You're looking at an instantaneous snapshot of a dynamic system. If it's a problem that nobody will do X, then people will pay more for it once the feedback propagates through. If it never does, then it wasn't worth it and you shouldn't specialize in it.
jerf, you aren't looking at it from two perspectives. Both employers and employees have options. If an employee could do teaching or job x, and teaching pays $30k and job x pays $60k, which should the employee take? If teachers earned more, then the pool of talent gets larger.
You say, If it's a problem that nobody will do X, when really the issue is, "Nobody will do X for $X, but lots will do X for $Y."
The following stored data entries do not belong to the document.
(** One [With*] call on a JSON builder; the values of a key it spares are
    those of the receiver. *)
Lemma apply_json_op_spared (key : string) (op : JSONOp) (J : JSONRequester) (w : World) :
  allocated w (json_headers J) ->
  exists J' w',
    apply_json_op op J w = Ret J' w'
    /\ allocated w' (json_headers J')
    /\ (spares key op ->
        Header_Values w' (json_headers J') key = Header_Values w (json_headers J) key).
Proof.
  intros HJ. unfold json_headers in *.
  assert (forall hop : HeaderOp,
    exists B' w', apply_op hop (core (json_core J)) w = Ret B' w'
      /\ allocated w' (headers B')
      /\ Header_Values w' (headers B') key
         = default [] (op_effect hop (contents w (headers (core (json_core J))))
                         !! CanonicalMIMEHeaderKey key)) as Hstep.
  { intros hop.
    destruct (apply_op_frame hop _ w HJ) as (B' & w' & E & H' & L & _ & _ & C & _).
    exists B', w'. split; [exact E |]. split.
    - rewrite H'. simpl. lia.
    - unfold Header_Values. by rewrite C. }
  destruct op as [t|k v|k v|hs].
  - exists (JSONRequester_WithTimeout J t), w. by split_and!.
  - destruct (Hstep (OpWithHeader k v)) as (B' & w' & E & HB' & V).
    exists {| json_core := {| core := B' |} |}, w'. simpl in E |- *.
    unfold JSONRequester_WithHeader, Requester_WithHeader, mbind, Go_bind, mret, Go_ret.
    rewrite E. split_and!; [done .. |].
    intros Hs. unfold spares in Hs. simpl in Hs. rewrite Forall_singleton in Hs.
    rewrite V. unfold Header_Values. simpl. by rewrite (add_value_other _ _ _ _ Hs).
  - destruct (Hstep (OpWithUniqueHeader k v)) as (B' & w' & E & HB' & V).
    exists {| json_core := {| core := B' |} |}, w'. simpl in E |- *.
    unfold JSONRequester_WithUniqueHeader, Requester_WithUniqueHeader,
      mbind, Go_bind, mret, Go_ret.
    rewrite E. split_and!; [done .. |].
    intros Hs. unfold spares in Hs. simpl in Hs. rewrite Forall_singleton in Hs.
    rewrite V. unfold Header_Values. simpl. by rewrite (set_value_other _ _ _ _ Hs).
  - destruct (Hstep (OpWithHeaders hs)) as (B' & w' & E & HB' & V).
    exists {| json_core := {| core := B' |} |}, w'. simpl in E |- *.
    unfold JSONRequester_WithHeaders, Requester_WithHeaders,
      mbind, Go_bind, mret, Go_ret.
    rewrite E. split_and!; [done .. |].
    intros Hs. unfold spares in Hs. simpl in Hs.
    rewrite V. unfold Header_Values. simpl.
    by rewrite (set_values_other _ _ _ Hs).
Qed.

Lemma apply_json_ops_spared (key : string) (ops : list JSONOp) (J : JSONRequester)
    (w : World) :
  allocated w (json_headers J) ->
  Forall (spares key) ops ->
  exists J' w',
    apply_json_ops ops J w = Ret J' w'
    /\ Header_Values w' (json_headers J') key = Header_Values w (json_headers J) key.
Proof.
  revert J w. induction ops as [|op ops IH]; intros J w HJ Hops.
  - by exists J, w.
  - inversion Hops as [|? ? Hop Hrest]; subst.
    destruct (apply_json_op_spared key op J w HJ) as (J1 & w1 & E1 & HJ1 & V1).
    destruct (IH J1 w1 HJ1 Hrest) as (J2 & w2 & E2 & V2).
    exists J2, w2. simpl. unfold mbind, Go_bind. rewrite E1, E2.
    split; [done |]. by rewrite V2, V1.
Qed.

(** C4, as the code has it.  A builder made by [NewJSONRequest] holds
    exactly one Content-Type value, application/json, whatever options the
    factory was given; and it still holds exactly that value after any
    sequence of [With*] calls none of which writes a key whose canonical
    form is Content-Type. *)
Theorem json_content_type_unless_overwritten (c : Client) (opts : list RequestOption)
    (ops : list JSONOp) (w : World) :
  allocated w (dheaders c) ->
  Forall (spares "Content-Type") ops ->
  exists J w1 J' w',
    Client_NewJSONRequest c opts w = Ret J w1
    /\ Header_Values w1 (json_headers J) "Content-Type" = ["application/json"]
    /\ apply_json_ops ops J w1 = Ret J' w'
    /\ Header_Values w' (json_headers J') "Content-Type" = ["application/json"].
Proof.
  intros Hc Hops.
  destruct (NewJSONRequest_allocated c opts w Hc) as (J & m & E & HJ & _).
  set (w1 := set_heap (heap w ++ [set_value "Content-Type" "application/json" m]) w) in *.
  assert (Header_Values w1 (json_headers J) "Content-Type" = ["application/json"]) as V.
  { unfold Header_Values. rewrite HJ. subst w1. rewrite contents_of_new.
    apply values_set_value. }
  assert (allocated w1 (json_headers J)) as HJ1
    by (rewrite HJ; apply allocated_new).
  destruct (apply_json_ops_spared "Content-Type" ops J w1 HJ1 Hops)
    as (J' & w' & E' & V').
  exists J, w1, J', w'. split_and!; [done .. |]. by rewrite V'.
Qed.

(** ** [Prepare]: headers and middlewares *)

Lemma run_middlewares_chain (ctx : option Context) (pre rest : list RequestMiddleware)
    (i : nat) (hreq hreq1 : option HttpRequest) (w w1 : World) :
  chain ctx pre hreq w hreq1 w1 ->
  run_middlewares ctx (pre ++ rest) i hreq w
  = run_middlewares ctx rest (i + length pre)%nat hreq1 w1.
Proof.
  intros Hc. revert i. induction Hc as [hreq w|mw mws hreq w hreq1 w1 hreq2 w2 Hmw _ IH];
    intros i.
  - simpl. by rewrite Nat.add_0_r.
  - simpl. unfold mbind, Go_bind. rewrite Hmw. simpl. rewrite IH.
    f_equal. lia.
Qed.

Lemma NewRequestWithContext_ok `{Runtime} (ctx : option Context) (method url : string)
    (body : option string) (w w0 : World) (r : HttpRequest) :
  http_NewRequestWithContext ctx method url body w = Ret (Some r, None) w0 ->
  w0 = set_heap (heap w ++ [∅]) w.
Proof.
  unfold http_NewRequestWithContext.
  destruct (request_error ctx method url), ctx; try (intros [=]; fail).
  unfold mbind, Go_bind, alloc, mret, Go_ret. by intros [= _ <-].
Qed.

(** C6. Once the request is built, [Prepare] gives it the builder's header
    bag itself, then runs the middlewares in the order of the list, each on
    the request the one before returned.  If all succeed the last request
    is the result.  If one fails, after those before it succeeded, the
    result is its error wrapped with its index and the world is the one it
    left: no middleware after it runs. *)
Theorem Prepare_middlewares_in_order `{Runtime} (req : StreamRequester)
    (ctx : option Context) (method endpoint : string) (body : option string)
    (w w0 : World) (r : HttpRequest) :
  is_Some (conn (cli req)) ->
  http_NewRequestWithContext ctx method (Client_FullURL (cli req) endpoint) body w
    = Ret (Some r, None) w0 ->
  let first := set_Header r (headers req) in
  ReqHeader first = headers req
  /\ (forall h, allocated w h -> contents w0 h = contents w h)
  /\ (forall hreq' w',
        chain ctx (middlewares (cli req)) (Some first) w0 hreq' w' ->
        StreamRequester_Prepare req ctx method endpoint body w = Ret (hreq', None) w')
  /\ (forall pre mw post hreq1 w1 hreq2 e w2,
        middlewares (cli req) = pre ++ mw :: post ->
        chain ctx pre (Some first) w0 hreq1 w1 ->
        mw ctx hreq1 w1 = Ret (hreq2, Some e) w2 ->
        StreamRequester_Prepare req ctx method endpoint body w
        = Ret (None,
               Some (Errorf_w ("failed to run middleware ["
                               +:+ format_d (length pre) +:+ "]; ") e)) w2).
Proof.
  intros [c Hc] Hnew first.
  assert (StreamRequester_Prepare req ctx method endpoint body w
          = run_middlewares ctx (middlewares (cli req)) 0 (Some first) w0) as HP.
  { unfold StreamRequester_Prepare, StreamRequester_validate.
    rewrite Hc. unfold mbind, Go_bind. by rewrite Hnew. }
  split; [done |]. split.
  { intros h Hh. rewrite (NewRequestWithContext_ok _ _ _ _ _ _ _ Hnew).
    by apply contents_after_alloc. }
  split.
  - intros hreq' w' Hchain. rewrite HP.
    rewrite <- (app_nil_r (middlewares (cli req))).
    by rewrite (run_middlewares_chain _ _ [] 0 _ _ _ _ Hchain).
  - intros pre mw post hreq1 w1 hreq2 e w2 Hsplit Hchain Hmw.
    rewrite HP, Hsplit.
    rewrite (run_middlewares_chain _ _ (mw :: post) 0 _ _ _ _ Hchain).
    simpl. unfold mbind, Go_bind. by rewrite Hmw.
Qed.

(** ** The context of a call *)

Lemma Context_returns (req : StreamRequester) (parent : option Context) (w : World) :
  exists ctx cancel,
    StreamRequester_Context req parent w = Ret (ctx, cancel) w
    /\ (cancel = None <-> timeout req <= 0).
Proof.
  unfold StreamRequester_Context, context_WithTimeout.
  destruct (Z.ltb_spec 0 (timeout req)).
  - eexists _, _. split; [reflexivity |]. split; [done | lia].
  - eexists _, _. split; [reflexivity |]. split; [lia | done].
Qed.

(** C3, as the code has it.  [Context] takes [Background] for a nil parent.
    With a positive timeout it returns that parent wrapped with the
    deadline now + timeout, which is the deadline in force unless the
    parent had an earlier one, and the function that cancels the wrapper.
    Otherwise it returns that parent and the nil cancel function, which
    cannot be called.  The world is left as it was. *)
Theorem Context_deadline_or_nil_cancel (req : StreamRequester)
    (parent : option Context) (w : World) :
  let ctx := default Background parent in
  (0 < timeout req ->
     let child := WithDeadline ctx (clock w + timeout req) in
     StreamRequester_Context req parent w = Ret (child, Some child) w
     /\ (Deadline ctx = None -> Deadline child = Some (clock w + timeout req))
     /\ (forall d, Deadline ctx = Some d ->
           Deadline child = Some (Z.min d (clock w + timeout req)))
     /\ value_of (call_cancel (Some child) w) = Some tt)
  /\ (timeout req <= 0 ->
      StreamRequester_Context req parent w = Ret (ctx, None) w
      /\ value_of (call_cancel None w) = None).
Proof.
  intros ctx. unfold StreamRequester_Context, context_WithTimeout.
  fold ctx. split; intros Ht.
  - destruct (Z.ltb_spec 0 (timeout req)); [| lia].
    split_and!; [done | | | done].
    + simpl. by intros ->.
    + simpl. by intros d ->.
  - destruct (Z.ltb_spec 0 (timeout req)); [lia |]. by destruct parent.
Qed.

(** ** The buffered [Do] *)

(** C7. The buffered [Do] first derives the call's context.  If [Prepare]
    fails, or the transport does, it returns status 0, no body and the
    error.  If the transport answered and reading the body fails, it returns
    the status of the answer together with the read error (and no body);
    the body has been closed.  If the body is read, it returns the status
    and the bytes. *)
Theorem Requester_Do_results `{Runtime} (req : Requester) (parent : option Context)
    (method endpoint data : string) (w : World) :
  exists ctx cancel,
    StreamRequester_Context (core req) parent w = Ret (ctx, cancel) w
    /\ (forall hreq e w1,
          StreamRequester_Prepare (core req) (Some ctx) method endpoint (Some data) w
            = Ret (hreq, Some e) w1 ->
          exists w',
            Requester_Do req parent method endpoint data w
            = Ret (0, None, Some (Errorf_w "error creating request; " e)) w'
            /\ wire w' = wire w1 /\ closed w' = closed w1)
    /\ (forall hreq c w1,
          StreamRequester_Prepare (core req) (Some ctx) method endpoint (Some data) w
            = Ret (hreq, None) w1 ->
          conn (cli (core req)) = Some c ->
          (forall e w2,
             HttpClient_Do c hreq w1 = Ret (None, Some e) w2 ->
             exists w',
               Requester_Do req parent method endpoint data w
               = Ret (0, None, Some (Errorf_w "error running request; " e)) w'
               /\ wire w' = wire w2 /\ closed w' = closed w2)
          /\ (forall res e w2,
                HttpClient_Do c hreq w1 = Ret (Some res, None) w2 ->
                read_err (RespBody res) = Some e ->
                exists w',
                  Requester_Do req parent method endpoint data w
                  = Ret (StatusCode res, None,
                         Some (Errorf_w "error reading http body; " e)) w'
                  /\ wire w' = wire w2 /\ closed w' = S (closed w2))
          /\ (forall res w2,
                HttpClient_Do c hreq w1 = Ret (Some res, None) w2 ->
                read_err (RespBody res) = None ->
                exists w',
                  Requester_Do req parent method endpoint data w
                  = Ret (StatusCode res, Some (content (RespBody res)), None) w'
                  /\ wire w' = wire w2 /\ closed w' = S (closed w2))).
Proof.
  destruct (Context_returns (core req) parent w) as (ctx & cancel & EC & _).
  exists ctx, cancel. split; [exact EC |].
  assert (forall (A : Type) (a : A) (w0 : World),
    exists w', (_ ← match cancel with
                    | None => mret tt
                    | Some _ => call_cancel cancel
                    end; mret a) w0 = Ret a w'
               /\ wire w' = wire w0 /\ closed w' = closed w0) as Hdefer.
  { intros A a w0. destruct cancel; by eexists. }
  split.
  - intros hreq e w1 EP.
    destruct (Hdefer _ (0, @None string, Some (Errorf_w "error creating request; " e)) w1)
      as (w' & E' & Hw).
    exists w'. split; [| exact Hw].
    unfold Requester_Do, StreamRequester_Do, mbind, Go_bind in *.
    rewrite EC, EP. simpl. exact E'.
  - intros hreq c w1 EP Hc. split_and!.
    + intros e w2 ED.
      destruct (Hdefer _ (0, @None string, Some (Errorf_w "error running request; " e)) w2)
        as (w' & E' & Hw).
      exists w'. split; [| exact Hw].
      unfold Requester_Do, StreamRequester_Do, mbind, Go_bind in *.
      rewrite EC, EP, Hc, ED. simpl. exact E'.
    + intros res e w2 ED Hread.
      destruct (Hdefer _ (StatusCode res, @None string,
                          Some (Errorf_w "error reading http body; " e))
                  (set_closed (S (closed w2)) w2)) as (w' & E' & Hw).
      exists w'. split; [| exact Hw].
      unfold Requester_Do, StreamRequester_Do, mbind, Go_bind in *.
      rewrite EC, EP, Hc, ED. simpl. rewrite Hread. exact E'.
    + intros res w2 ED Hread.
      destruct (Hdefer _ (StatusCode res, Some (content (RespBody res)), @None GoError)
                  (set_closed (S (closed w2)) w2)) as (w' & E' & Hw).
      exists w'. split; [| exact Hw].
      unfold Requester_Do, StreamRequester_Do, mbind, Go_bind in *.
      rewrite EC, EP, Hc, ED. simpl. rewrite Hread. exact E'.
Qed.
In something as complex as a society, society has to make investments it its future. In our society, we have become so short focused on quarterly reports, that we have forgotten the value of education. The payoff of education to a society takes years, decades, generations... this is beyond simple supply/demand microeconomics.
You've attached extra semantics to X and Y that were not in the original post. I do not apologize for failing to guess what you would read those variables as.
I acknowledge the value of government in tweaking the market values of some things; I'm only a little-l libertarian. However, as an engineer, I observe that in order to do that successfully, you have to start with a correct understanding of how the market works, dynamically, not just statically. Getting emotional about valuations the market gives is not a good start.
It is not beyond supply/demand. If I can see the value of education for my lifetime of earnings is greater than what it will cost me I will do it. If it's not or I can't tell, I will not. Crying about the short sightedness of others on this dimension or many others is nothing new.
One of the things people need to realize is that in order to earn $80.000 a year, you have to create say $130.000 for the company to break even on you. It isn't easy to create this kind of value every year. If you're in the producing layer of a company (software engineer / graphic designer) you have to create enough value to also pay for all the salaries of your managers, testers, secretaries and all other non-producing employees.
People focus way too much on what their want to earn, not on how to create value. The reasoning often goes like this "I have to do X, which is much harder than Y, and people who do Y earn $Y, so I should earn more than that!". Almost everybody has this weird concept of a "fair" salary, that has no bearing on reality.